- _TASK REQUIREMENTS_
Below are some records. Return exactly the lines from the one with "(* ===== verification/LcdTables.v ===== *)" to the one with "ones are split into consecutive parts. *)", and nothing else.

- _EXERCISE DATA_
↓

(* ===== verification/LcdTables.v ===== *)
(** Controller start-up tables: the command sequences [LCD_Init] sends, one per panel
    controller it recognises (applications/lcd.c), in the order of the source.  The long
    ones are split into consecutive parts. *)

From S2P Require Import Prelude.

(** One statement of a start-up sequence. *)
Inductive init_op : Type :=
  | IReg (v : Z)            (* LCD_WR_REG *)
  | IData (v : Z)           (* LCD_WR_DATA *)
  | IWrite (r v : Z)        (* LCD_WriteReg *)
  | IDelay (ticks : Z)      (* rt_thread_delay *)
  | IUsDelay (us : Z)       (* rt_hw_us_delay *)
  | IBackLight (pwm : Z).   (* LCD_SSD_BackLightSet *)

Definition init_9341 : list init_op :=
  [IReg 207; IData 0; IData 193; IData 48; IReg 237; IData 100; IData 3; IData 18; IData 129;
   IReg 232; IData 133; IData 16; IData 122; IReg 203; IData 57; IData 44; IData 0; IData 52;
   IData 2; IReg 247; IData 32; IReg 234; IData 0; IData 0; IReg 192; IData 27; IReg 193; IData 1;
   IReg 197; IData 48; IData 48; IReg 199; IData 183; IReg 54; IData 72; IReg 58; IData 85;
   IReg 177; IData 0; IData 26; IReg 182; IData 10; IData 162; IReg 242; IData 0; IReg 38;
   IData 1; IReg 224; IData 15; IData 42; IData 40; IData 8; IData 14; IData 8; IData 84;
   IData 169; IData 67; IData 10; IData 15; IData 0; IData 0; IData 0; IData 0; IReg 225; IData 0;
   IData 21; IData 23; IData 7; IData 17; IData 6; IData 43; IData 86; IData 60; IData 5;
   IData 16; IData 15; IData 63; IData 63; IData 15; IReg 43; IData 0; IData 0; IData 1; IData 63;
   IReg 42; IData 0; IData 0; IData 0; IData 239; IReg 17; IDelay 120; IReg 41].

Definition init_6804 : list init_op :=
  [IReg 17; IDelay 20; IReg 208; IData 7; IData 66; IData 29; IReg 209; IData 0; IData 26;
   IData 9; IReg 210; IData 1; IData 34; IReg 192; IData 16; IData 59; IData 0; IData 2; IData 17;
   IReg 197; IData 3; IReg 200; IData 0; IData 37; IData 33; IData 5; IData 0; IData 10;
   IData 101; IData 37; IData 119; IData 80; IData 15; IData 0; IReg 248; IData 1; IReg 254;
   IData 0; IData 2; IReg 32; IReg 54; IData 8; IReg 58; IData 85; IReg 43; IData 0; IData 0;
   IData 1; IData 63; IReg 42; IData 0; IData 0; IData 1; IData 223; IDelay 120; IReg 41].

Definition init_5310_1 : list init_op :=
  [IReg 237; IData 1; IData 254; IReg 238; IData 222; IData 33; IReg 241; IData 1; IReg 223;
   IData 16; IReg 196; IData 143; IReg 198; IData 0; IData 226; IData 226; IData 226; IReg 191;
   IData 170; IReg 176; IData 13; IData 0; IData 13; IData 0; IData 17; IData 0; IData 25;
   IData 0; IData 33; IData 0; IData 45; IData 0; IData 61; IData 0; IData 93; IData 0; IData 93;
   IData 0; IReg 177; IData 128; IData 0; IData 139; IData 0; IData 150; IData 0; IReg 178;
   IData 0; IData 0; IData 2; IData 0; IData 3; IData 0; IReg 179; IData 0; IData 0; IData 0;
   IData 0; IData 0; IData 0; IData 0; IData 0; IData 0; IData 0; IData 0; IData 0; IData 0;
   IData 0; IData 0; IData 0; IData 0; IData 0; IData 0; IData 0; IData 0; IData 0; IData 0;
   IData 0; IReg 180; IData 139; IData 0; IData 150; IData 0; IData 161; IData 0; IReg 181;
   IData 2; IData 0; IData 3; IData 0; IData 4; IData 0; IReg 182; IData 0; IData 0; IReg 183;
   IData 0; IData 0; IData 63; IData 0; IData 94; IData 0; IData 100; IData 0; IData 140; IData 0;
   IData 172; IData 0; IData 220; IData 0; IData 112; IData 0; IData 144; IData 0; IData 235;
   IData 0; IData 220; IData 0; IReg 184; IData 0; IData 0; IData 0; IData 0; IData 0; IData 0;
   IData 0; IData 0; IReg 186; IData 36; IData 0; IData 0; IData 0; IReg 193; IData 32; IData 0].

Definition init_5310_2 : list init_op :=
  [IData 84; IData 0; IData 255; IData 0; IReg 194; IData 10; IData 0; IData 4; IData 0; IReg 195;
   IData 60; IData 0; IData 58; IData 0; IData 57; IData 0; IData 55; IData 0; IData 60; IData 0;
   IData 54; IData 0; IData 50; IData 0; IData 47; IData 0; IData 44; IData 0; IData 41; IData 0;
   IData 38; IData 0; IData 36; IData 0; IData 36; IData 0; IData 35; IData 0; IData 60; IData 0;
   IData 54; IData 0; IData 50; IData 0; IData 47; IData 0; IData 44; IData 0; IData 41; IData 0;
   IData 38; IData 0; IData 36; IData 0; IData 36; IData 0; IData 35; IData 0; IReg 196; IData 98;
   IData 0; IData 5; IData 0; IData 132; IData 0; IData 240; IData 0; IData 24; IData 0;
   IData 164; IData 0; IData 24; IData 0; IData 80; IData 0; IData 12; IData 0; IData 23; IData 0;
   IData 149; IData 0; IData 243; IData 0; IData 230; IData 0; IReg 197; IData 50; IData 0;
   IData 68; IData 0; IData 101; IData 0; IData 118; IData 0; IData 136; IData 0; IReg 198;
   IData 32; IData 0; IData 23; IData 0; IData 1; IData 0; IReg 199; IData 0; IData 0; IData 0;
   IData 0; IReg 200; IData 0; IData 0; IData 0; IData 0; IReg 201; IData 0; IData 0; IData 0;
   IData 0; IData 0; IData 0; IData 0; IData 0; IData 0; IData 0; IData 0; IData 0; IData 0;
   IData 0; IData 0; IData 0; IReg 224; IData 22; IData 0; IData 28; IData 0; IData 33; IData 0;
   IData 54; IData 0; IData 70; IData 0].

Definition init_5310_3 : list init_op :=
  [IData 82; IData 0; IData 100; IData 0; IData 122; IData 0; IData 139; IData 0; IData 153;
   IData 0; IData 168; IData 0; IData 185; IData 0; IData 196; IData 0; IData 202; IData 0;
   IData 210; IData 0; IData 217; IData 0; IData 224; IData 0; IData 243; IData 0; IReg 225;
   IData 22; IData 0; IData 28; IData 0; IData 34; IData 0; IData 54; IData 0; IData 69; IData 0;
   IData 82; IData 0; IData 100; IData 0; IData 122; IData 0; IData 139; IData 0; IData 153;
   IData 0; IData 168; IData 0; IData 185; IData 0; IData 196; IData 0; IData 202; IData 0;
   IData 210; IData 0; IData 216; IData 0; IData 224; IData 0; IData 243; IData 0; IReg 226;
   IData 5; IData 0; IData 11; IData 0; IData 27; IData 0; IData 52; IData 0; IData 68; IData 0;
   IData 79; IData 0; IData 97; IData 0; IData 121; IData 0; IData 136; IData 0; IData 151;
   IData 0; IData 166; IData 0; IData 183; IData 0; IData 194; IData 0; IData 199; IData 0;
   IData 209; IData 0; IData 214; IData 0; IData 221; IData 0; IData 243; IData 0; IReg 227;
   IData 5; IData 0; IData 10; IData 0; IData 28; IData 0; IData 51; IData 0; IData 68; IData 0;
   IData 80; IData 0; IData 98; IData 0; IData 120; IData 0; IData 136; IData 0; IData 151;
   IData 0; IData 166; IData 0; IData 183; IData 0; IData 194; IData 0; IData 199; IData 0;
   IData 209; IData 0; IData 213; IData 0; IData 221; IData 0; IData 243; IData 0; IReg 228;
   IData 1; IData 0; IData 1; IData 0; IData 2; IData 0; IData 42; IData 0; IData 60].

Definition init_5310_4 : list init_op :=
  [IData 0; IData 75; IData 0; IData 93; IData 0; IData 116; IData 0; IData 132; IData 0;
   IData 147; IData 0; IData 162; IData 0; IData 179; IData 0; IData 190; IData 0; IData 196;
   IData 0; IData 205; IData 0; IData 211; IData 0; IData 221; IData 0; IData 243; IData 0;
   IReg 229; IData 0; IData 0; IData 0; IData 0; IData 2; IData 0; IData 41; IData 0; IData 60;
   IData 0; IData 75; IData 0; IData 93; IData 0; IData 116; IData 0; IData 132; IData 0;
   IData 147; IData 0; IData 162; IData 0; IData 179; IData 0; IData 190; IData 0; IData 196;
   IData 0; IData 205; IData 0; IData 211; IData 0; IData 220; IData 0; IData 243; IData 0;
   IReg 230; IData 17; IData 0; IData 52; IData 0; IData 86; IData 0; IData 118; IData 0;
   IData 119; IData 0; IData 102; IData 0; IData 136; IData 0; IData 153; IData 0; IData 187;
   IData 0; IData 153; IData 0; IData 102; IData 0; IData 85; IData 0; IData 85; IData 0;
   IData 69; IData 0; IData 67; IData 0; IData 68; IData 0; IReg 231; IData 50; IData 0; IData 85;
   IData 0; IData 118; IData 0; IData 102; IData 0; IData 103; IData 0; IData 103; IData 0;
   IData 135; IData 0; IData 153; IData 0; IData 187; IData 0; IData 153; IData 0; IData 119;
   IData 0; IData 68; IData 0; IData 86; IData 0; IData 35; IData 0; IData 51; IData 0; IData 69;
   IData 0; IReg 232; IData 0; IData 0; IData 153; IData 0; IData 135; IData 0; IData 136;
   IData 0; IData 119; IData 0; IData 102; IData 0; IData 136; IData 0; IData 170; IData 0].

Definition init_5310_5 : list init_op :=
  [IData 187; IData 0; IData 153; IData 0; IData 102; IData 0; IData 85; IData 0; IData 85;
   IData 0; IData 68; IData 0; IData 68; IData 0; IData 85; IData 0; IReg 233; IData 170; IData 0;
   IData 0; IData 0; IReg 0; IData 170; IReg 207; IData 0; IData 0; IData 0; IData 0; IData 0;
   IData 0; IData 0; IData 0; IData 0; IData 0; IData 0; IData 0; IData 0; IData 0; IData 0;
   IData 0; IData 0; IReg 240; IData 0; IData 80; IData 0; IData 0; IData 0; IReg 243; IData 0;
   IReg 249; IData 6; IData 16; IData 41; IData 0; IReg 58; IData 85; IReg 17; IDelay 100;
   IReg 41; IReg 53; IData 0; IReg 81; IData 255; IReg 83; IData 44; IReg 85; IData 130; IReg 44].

↑
↓

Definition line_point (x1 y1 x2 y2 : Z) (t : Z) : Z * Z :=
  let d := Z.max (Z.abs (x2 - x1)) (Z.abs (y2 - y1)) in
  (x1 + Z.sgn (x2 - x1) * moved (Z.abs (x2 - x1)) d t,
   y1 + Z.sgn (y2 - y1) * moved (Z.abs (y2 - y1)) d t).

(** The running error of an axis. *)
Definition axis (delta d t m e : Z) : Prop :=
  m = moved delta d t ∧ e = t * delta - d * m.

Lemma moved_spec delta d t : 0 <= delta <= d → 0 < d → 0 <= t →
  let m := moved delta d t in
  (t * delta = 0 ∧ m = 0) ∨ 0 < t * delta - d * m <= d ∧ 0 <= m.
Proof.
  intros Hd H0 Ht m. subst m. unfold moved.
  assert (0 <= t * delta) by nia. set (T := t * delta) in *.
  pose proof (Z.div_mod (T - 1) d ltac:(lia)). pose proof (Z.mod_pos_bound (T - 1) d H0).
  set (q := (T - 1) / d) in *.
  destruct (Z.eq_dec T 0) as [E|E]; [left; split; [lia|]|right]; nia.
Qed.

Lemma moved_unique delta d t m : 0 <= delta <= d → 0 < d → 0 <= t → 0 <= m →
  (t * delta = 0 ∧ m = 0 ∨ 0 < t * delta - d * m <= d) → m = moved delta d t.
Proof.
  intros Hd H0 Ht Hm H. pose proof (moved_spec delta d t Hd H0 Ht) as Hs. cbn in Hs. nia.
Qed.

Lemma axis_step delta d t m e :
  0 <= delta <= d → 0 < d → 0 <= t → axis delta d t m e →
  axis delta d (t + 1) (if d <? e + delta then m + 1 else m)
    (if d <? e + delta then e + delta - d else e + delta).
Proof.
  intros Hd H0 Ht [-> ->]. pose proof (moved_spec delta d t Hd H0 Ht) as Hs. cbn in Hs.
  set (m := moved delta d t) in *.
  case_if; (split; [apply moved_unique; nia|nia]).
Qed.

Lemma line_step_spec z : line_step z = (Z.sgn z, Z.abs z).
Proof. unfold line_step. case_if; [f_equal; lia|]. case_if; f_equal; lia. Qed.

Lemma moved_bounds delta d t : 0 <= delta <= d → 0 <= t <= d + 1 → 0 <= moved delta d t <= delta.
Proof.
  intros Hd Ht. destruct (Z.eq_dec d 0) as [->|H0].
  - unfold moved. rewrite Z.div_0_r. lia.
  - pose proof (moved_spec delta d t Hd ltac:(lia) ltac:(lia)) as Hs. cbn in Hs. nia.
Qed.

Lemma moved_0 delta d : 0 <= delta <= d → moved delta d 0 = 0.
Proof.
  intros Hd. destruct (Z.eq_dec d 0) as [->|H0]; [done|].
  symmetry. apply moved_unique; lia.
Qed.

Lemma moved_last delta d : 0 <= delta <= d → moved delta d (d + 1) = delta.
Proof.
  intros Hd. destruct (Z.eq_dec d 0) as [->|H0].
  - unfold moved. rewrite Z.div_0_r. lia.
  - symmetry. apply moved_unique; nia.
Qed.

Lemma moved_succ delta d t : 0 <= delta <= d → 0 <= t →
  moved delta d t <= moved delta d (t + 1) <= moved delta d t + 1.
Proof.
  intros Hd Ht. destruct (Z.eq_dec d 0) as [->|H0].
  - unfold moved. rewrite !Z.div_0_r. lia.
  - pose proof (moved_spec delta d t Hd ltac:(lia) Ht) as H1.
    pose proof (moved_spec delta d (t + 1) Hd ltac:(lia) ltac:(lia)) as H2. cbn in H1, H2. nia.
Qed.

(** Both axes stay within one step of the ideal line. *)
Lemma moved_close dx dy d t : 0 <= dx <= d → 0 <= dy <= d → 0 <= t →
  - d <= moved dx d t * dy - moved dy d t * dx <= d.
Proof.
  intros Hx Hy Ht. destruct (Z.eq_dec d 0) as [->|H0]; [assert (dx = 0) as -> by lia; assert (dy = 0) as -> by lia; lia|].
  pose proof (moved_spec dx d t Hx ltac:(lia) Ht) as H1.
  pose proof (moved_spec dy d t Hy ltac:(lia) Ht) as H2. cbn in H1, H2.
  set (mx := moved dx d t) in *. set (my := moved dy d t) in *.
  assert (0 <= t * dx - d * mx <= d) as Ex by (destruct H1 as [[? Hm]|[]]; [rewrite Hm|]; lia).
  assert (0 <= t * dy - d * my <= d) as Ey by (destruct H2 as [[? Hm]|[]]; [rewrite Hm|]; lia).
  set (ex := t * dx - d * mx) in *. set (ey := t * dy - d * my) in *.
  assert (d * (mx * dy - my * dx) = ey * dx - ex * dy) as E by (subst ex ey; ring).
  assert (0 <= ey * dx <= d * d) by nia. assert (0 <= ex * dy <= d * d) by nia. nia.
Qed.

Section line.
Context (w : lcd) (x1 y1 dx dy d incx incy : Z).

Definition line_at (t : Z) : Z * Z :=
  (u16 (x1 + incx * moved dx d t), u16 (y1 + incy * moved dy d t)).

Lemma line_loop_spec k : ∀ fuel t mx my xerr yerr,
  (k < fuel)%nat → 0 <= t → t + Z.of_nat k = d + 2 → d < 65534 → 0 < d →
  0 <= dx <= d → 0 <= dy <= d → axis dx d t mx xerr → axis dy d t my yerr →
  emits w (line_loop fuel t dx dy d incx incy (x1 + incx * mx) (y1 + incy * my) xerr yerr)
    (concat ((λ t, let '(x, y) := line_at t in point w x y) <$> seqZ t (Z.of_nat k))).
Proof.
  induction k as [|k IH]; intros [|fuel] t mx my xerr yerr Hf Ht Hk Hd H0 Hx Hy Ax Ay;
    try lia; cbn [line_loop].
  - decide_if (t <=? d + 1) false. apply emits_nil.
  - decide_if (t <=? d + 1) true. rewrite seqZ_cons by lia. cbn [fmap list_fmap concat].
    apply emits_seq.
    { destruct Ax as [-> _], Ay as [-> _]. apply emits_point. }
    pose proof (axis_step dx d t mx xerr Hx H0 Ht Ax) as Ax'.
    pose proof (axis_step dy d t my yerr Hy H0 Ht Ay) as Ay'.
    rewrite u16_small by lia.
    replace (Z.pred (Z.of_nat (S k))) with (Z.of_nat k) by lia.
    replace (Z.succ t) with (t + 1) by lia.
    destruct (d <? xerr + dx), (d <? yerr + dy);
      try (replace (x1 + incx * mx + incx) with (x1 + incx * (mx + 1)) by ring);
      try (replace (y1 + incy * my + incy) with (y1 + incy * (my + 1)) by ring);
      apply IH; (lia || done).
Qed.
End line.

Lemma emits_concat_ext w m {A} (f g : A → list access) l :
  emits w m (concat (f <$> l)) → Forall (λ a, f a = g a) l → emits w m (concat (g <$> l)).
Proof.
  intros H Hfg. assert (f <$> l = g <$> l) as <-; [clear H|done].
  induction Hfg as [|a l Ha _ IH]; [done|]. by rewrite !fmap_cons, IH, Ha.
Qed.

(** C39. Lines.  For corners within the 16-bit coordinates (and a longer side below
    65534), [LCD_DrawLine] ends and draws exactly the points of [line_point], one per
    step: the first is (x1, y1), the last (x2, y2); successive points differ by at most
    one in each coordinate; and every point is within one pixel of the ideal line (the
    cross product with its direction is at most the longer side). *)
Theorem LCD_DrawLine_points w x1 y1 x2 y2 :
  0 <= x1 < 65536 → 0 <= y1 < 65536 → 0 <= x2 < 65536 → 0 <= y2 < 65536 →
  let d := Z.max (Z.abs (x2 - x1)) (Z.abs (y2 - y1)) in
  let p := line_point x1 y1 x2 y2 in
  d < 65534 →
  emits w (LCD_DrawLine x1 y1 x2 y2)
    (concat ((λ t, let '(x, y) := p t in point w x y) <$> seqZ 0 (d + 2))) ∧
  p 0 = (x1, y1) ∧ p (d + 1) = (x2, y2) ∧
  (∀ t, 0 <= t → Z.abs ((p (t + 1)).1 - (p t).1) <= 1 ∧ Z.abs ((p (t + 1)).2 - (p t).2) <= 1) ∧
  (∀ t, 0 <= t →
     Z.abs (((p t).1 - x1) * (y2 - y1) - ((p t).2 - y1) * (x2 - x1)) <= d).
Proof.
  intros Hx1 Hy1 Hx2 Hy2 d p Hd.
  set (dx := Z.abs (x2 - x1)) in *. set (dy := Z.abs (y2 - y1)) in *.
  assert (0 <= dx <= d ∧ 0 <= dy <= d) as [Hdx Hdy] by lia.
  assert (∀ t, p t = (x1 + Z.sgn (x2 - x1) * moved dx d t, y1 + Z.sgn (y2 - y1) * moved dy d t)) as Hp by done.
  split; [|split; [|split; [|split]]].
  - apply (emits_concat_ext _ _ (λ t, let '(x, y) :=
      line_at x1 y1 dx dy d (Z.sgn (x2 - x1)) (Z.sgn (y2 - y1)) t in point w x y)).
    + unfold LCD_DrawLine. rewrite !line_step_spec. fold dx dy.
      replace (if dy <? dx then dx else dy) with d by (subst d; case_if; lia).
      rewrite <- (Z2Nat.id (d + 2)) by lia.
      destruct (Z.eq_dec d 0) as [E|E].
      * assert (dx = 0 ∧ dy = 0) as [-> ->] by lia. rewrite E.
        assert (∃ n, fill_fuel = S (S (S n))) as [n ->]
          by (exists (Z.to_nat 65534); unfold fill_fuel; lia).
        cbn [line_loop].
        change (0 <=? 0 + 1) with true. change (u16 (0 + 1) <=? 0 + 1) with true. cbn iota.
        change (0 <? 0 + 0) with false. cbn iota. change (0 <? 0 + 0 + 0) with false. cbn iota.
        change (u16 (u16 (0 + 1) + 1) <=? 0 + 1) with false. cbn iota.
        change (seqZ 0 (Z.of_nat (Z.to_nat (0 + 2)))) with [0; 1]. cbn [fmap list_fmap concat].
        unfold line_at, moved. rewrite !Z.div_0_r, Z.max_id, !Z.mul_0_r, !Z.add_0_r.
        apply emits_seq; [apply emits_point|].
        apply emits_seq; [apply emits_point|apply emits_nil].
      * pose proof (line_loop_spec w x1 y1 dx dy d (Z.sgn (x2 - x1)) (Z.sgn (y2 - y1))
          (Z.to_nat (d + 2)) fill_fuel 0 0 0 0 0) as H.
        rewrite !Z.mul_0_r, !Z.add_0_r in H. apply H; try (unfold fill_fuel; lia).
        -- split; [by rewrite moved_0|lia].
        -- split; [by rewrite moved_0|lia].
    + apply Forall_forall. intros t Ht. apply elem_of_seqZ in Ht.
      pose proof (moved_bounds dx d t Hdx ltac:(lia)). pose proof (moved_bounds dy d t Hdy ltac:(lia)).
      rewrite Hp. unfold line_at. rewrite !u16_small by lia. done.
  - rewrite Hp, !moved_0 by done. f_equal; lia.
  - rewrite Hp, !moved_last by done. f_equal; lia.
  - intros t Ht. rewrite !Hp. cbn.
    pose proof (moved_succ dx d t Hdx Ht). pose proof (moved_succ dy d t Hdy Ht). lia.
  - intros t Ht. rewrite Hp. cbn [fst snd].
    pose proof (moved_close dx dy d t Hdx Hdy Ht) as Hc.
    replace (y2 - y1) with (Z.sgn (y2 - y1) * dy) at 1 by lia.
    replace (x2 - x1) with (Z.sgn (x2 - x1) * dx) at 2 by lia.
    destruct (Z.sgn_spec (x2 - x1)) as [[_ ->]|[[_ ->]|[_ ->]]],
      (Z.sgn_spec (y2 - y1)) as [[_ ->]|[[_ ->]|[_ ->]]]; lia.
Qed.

↑
↓

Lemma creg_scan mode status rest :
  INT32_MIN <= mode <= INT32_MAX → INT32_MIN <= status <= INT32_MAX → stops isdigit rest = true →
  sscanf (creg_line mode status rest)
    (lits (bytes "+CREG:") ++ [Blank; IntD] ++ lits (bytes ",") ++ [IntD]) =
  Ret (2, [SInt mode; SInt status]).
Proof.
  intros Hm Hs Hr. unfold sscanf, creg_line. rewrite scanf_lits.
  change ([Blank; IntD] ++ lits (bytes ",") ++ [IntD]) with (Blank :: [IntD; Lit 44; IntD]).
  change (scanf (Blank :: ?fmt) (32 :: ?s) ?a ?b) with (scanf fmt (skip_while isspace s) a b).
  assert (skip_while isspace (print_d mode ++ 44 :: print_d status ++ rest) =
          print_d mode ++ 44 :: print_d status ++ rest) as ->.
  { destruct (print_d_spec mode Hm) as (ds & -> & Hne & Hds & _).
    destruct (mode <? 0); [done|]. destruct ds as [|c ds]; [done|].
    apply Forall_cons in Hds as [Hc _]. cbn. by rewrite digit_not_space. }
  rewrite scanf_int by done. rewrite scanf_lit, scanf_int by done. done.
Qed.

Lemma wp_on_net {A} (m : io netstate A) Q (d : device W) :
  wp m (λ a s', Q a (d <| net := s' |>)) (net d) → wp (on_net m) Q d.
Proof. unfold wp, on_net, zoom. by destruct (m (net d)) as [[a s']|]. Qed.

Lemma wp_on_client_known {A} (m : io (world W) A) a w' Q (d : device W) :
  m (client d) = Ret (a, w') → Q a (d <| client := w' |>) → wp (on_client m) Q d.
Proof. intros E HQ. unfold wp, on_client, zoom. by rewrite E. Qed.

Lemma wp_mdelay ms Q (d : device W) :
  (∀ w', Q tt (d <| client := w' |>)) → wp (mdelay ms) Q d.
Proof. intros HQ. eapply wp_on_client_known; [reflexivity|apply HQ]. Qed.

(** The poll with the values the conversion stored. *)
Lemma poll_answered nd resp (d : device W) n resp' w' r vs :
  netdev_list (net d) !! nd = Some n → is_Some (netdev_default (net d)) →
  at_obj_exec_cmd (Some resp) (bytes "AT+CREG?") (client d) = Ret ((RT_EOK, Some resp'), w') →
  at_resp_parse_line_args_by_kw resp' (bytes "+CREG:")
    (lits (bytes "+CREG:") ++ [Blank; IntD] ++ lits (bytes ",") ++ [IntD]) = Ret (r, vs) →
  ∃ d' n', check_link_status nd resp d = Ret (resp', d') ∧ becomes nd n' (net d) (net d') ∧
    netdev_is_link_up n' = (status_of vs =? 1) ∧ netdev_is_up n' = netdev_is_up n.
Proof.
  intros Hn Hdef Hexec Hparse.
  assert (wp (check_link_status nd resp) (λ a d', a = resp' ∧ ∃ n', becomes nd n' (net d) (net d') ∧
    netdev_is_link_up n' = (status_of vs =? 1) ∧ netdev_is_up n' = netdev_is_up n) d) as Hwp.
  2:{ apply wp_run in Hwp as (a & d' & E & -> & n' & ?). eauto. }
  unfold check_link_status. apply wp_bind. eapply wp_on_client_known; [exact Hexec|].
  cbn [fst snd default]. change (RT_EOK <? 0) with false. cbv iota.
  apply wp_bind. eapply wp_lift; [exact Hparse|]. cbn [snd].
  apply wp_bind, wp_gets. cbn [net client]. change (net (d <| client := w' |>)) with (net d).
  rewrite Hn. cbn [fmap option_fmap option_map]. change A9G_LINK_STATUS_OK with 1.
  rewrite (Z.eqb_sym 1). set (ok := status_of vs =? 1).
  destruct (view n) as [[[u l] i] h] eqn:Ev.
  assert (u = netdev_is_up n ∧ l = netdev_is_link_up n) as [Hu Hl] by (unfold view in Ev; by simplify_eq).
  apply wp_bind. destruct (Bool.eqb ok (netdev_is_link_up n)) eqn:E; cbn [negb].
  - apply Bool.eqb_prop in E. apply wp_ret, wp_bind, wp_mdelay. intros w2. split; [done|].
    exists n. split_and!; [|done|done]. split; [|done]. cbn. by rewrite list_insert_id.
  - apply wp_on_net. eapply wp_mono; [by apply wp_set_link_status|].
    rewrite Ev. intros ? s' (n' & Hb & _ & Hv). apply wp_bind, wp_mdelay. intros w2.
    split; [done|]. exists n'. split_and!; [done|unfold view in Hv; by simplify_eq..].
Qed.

↑

- _TASK SOLUTION_
(* ===== verification/LcdTables.v ===== *)
(** Controller start-up tables: the command sequences [LCD_Init] sends, one per panel
    controller it recognises (applications/lcd.c), in the order of the source.  The long
    ones are split into consecutive parts. *)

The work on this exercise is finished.